» **The task**:
Show all lines from the material that carry the word "PgOAuthProps".

» **Record excerpts**:
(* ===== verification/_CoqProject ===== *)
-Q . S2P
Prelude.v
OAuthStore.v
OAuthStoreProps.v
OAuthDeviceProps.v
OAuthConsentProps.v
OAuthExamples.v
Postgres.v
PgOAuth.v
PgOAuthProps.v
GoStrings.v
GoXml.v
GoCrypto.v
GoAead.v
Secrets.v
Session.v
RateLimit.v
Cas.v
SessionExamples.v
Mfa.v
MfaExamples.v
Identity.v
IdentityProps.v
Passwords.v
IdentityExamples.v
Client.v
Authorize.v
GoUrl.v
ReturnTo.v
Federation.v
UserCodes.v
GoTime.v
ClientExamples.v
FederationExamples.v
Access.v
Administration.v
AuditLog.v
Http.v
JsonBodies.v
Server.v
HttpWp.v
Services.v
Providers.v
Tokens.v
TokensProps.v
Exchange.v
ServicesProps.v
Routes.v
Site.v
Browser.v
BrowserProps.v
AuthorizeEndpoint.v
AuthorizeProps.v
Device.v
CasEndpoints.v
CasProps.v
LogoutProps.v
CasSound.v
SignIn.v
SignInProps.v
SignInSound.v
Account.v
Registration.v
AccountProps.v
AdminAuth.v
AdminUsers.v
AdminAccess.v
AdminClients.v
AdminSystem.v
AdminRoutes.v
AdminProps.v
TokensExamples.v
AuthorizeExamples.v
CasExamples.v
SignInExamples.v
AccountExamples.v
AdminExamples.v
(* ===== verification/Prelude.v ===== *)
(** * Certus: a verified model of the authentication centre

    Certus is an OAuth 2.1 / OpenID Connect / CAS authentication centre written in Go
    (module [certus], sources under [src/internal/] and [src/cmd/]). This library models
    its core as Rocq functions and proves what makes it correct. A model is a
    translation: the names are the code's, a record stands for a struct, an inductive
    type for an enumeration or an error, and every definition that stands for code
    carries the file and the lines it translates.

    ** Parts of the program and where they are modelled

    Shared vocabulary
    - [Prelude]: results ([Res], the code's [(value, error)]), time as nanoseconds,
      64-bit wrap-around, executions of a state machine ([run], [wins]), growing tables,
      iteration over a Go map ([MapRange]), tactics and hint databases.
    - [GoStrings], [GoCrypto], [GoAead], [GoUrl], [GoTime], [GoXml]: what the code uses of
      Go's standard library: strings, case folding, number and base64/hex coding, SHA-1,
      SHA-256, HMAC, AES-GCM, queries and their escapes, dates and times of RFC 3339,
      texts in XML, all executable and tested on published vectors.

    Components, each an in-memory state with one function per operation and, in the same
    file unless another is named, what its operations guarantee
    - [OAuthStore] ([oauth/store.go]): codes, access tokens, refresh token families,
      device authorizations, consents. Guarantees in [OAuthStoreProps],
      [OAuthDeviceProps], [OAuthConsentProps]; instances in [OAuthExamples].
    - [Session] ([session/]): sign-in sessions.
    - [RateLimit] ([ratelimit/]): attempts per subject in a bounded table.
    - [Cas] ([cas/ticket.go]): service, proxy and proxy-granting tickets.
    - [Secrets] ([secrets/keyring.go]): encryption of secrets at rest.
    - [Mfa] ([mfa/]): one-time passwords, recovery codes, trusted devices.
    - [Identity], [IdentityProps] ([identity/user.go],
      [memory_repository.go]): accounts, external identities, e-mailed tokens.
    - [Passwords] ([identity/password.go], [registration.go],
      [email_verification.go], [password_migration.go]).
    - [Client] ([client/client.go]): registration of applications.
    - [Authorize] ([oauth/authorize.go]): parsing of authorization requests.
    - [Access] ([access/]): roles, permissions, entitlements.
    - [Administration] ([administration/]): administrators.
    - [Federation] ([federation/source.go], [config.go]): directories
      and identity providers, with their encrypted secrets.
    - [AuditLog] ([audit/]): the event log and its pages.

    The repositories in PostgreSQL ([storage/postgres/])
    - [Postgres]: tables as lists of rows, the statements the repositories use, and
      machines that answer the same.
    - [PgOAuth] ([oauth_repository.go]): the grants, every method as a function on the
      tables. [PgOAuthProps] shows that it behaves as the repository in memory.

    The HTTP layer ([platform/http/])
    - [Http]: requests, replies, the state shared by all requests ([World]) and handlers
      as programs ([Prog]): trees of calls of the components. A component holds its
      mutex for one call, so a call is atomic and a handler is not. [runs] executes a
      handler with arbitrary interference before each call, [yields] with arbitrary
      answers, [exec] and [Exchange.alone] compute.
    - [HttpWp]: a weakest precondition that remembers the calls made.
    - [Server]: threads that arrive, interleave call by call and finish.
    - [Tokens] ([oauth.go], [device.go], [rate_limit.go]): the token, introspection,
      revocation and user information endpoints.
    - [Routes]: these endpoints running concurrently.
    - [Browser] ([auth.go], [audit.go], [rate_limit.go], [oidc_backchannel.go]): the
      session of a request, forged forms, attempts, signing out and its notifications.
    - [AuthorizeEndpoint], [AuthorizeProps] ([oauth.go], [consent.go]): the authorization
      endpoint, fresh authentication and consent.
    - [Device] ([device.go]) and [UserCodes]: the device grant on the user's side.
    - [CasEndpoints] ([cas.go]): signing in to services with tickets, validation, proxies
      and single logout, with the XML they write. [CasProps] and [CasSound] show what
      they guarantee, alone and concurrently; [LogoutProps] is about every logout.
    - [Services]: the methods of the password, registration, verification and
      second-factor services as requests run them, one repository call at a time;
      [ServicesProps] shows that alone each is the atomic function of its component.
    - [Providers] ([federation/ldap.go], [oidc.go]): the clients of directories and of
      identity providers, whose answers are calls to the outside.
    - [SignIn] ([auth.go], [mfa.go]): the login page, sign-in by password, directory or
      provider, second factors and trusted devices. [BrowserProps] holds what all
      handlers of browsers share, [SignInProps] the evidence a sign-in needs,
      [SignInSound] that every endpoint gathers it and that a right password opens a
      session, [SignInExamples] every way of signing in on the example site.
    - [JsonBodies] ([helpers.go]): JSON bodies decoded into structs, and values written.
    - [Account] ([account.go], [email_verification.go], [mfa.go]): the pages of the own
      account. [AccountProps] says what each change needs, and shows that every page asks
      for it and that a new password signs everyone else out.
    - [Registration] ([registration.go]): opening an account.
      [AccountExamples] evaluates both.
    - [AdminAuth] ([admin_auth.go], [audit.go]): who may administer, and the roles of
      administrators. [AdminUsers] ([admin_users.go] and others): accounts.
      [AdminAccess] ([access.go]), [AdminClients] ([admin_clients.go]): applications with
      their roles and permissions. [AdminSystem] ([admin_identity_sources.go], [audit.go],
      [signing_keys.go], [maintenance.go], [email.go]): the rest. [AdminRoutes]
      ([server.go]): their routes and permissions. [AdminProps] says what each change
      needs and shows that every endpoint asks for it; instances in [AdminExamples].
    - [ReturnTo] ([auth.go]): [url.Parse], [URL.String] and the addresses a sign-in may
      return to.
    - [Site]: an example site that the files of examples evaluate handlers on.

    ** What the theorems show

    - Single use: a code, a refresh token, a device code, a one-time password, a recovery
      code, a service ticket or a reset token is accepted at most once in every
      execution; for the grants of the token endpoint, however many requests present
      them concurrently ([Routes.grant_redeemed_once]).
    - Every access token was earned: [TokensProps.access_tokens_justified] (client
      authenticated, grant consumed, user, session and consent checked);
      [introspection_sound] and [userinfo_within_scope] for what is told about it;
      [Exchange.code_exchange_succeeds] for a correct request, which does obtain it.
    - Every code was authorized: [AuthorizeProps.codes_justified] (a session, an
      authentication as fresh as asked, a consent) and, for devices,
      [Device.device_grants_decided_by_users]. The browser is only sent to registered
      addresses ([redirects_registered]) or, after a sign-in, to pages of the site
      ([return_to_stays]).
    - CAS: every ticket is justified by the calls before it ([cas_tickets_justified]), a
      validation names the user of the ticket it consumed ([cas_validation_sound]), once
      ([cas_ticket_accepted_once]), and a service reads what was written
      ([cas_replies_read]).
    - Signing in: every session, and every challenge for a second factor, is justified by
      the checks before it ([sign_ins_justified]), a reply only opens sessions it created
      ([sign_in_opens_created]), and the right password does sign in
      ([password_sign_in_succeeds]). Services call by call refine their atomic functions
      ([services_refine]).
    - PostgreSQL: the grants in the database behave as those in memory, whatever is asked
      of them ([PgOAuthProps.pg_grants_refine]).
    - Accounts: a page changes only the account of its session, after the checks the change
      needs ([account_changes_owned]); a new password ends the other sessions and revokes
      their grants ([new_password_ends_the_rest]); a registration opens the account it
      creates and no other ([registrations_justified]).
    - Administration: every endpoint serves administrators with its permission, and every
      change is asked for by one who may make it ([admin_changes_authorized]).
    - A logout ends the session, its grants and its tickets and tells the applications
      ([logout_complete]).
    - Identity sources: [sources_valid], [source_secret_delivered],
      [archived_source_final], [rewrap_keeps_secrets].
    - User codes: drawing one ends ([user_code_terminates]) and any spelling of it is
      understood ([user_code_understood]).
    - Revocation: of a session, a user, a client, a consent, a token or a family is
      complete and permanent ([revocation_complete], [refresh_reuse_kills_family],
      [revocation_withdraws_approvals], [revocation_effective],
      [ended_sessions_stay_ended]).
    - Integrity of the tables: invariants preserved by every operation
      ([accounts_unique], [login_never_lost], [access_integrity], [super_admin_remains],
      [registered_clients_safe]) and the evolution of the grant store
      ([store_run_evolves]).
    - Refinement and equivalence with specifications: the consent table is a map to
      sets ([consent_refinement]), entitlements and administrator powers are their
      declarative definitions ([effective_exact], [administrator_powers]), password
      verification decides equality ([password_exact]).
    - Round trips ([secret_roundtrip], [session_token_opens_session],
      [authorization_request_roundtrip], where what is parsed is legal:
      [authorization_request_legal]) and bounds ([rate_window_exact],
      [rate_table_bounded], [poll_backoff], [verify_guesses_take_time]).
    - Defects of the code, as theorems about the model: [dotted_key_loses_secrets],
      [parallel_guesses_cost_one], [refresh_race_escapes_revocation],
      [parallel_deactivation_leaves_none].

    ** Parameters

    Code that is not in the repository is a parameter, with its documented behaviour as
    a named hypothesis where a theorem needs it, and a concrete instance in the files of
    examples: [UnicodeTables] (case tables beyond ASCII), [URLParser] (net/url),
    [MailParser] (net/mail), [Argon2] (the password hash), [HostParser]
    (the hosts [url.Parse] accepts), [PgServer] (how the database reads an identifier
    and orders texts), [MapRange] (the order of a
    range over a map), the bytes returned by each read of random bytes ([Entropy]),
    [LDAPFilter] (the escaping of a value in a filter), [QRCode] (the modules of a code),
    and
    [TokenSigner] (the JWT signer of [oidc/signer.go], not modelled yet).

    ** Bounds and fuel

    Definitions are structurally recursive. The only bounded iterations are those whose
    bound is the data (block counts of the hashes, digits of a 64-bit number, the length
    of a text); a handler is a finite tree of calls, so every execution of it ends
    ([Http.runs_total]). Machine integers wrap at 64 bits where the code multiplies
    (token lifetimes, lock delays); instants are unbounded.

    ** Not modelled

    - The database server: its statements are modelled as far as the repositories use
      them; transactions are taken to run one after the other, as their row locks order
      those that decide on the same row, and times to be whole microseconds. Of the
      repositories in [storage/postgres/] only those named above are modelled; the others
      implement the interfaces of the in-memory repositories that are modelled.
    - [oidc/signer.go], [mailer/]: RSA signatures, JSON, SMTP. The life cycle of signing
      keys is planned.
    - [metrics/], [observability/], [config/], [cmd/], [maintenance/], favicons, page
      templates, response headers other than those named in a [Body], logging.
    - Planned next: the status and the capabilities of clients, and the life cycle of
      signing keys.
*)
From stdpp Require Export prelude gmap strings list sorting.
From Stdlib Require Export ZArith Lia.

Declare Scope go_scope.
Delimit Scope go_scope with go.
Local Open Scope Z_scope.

» **Exercise answer**:
PgOAuthProps.v
      tables. [PgOAuthProps] shows that it behaves as the repository in memory.
      of them ([PgOAuthProps.pg_grants_refine]).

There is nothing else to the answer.